Explanation of Lupus Nephritis Classes

Lupus nephritis is divided into 6 different stages or classes based on the results of a kidney biopsy.
These classes are different from the stages of chronic kidney disease.
Some signs and symptoms associated with the different classes of lupus nephritis can be found in the table below.

Class 1

Definition: Minimal mesangial glomerulonephritis

Damage to Kidney: Minimal

Signs and Symptoms: No obvious symptoms

Class 2

Definition: Mesangial proliferative glomerulonephritis

Damage to Kidney: Some

Signs and Symptoms: Microscopic amounts of blood and/or excess protein in the urine

Class 3

Definition: Focal glomerulonephritis

Damage to Kidney: Less than 50% of the important blood vessels

Signs and Symptoms: Higher amounts of blood and/or protein in the urine, possible high blood pressure

Class 4

Definition: Diffuse proliferative nephritis

Damage to Kidney: More than 50% of the important blood vessels

Signs and Symptoms: High blood pressure, dialysis may be needed as kidney function worsens

Class 5

Definition: Membranous glomerulonephritis

Damage to Kidney: Thickening of important structures in the kidney

Signs and Symptoms: Blood and/or excess protein in urine and possible high blood pressure; dialysis or a kidney transplant may be needed

Class 6

Definition: Advanced sclerotic

Damage to Kidney: More than 90% of the important blood vessels

Signs and Symptoms: Dialysis or a kidney transplant may be needed

How is lupus nephritis treated?

Lupus nephritis is often managed with immunosuppressants, chemotherapy and corticosteroids, also known as steroids, that suppress your immune system, antimalarial drugs, and blood pressure medicines to prevent damage to your kidneys.

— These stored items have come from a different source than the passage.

(** * cairo-symbol: layout of schematic symbols

    A shallow embedding of [cairo-symbol.cc]: the classes [Pin], [Section] and
    [Symbol], their sizing methods and their [draw] methods.

    Conventions of the embedding.
    - A C++ [double] is an exact rational ([Q]); no rounding is modelled.  Every
      [double] the sizing code builds from [int] operands is an integer far
      below 2^53, which binary64 represents exactly.
    - A C++ [int] is an integer ([Z]).  Signed overflow is undefined in C++ and
      is not modelled: sizes are pixel counts.
    - The conversion [double -> int] truncates toward zero ([double_to_int]).
    - A [Cairo::Context] is the sequence of calls made on it ([Cmd]); a [draw]
      method returns the calls it makes, in order.
    - [get_text_extents] is a function from strings to [TextExtents].  The code
      measures with two contexts: the one it draws on, and a fresh context on a
      [RecordingSurface] inside [innerWidth], [outerWidth] and [height]. *)

From Stdlib Require Import ZArith QArith Qround List String Bool Lia Lqa Permutation.
Import ListNotations.

Open Scope Z_scope.
Open Scope Q_scope.

(** ** Numbers *)

Definition double_to_int (d : Q) : Z := Z.quot (Qnum d) (Zpos (Qden d)).

Definition int_to_double (i : Z) : Q := inject_Z i.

The goals of treatment for lupus nephritis are to:

2 kidneys

Reduce inflammation in your kidneys

downward data trend

Decrease immune system activity

Block your body’s immune cells from attacking the kidneys directly or making antibodies that attack the kidneys

Will I need to change my diet?

When you are living with lupus nephritis, it’s important to pay attention to your diet. Eating the right foods may help you manage your kidney problems and also lower your blood pressure. Some kidney-friendly foods include:

  • Foods with less salt and sodium
  • Small portions of protein-rich foods such as chicken, fish, eggs, and beans
  • Heart-healthy foods, such as lean cuts of meat, skinless poultry, beans, fruits, and vegetables

You may also be advised to eat foods with less phosphorus and potassium. High blood phosphorus levels can cause bone and heart problems. On the other hand, having high blood levels of potassium can also cause heart problems.

A registered dietitian nutritionist (RDN) can help you plan well-balanced meals and recommend healthy foods to eat.

What should I do next?

Living with lupus nephritis is challenging, but there are a number of things you can do to take an active role in your health and improve your wellbeing.

Most importantly, early diagnosis and treatment may help prevent long-term kidney damage. It’s also important to eat a low-sodium diet, maintain a healthy blood pressure, and exercise regularly. Speak with your healthcare team -- there may be other steps you can take to improve your condition.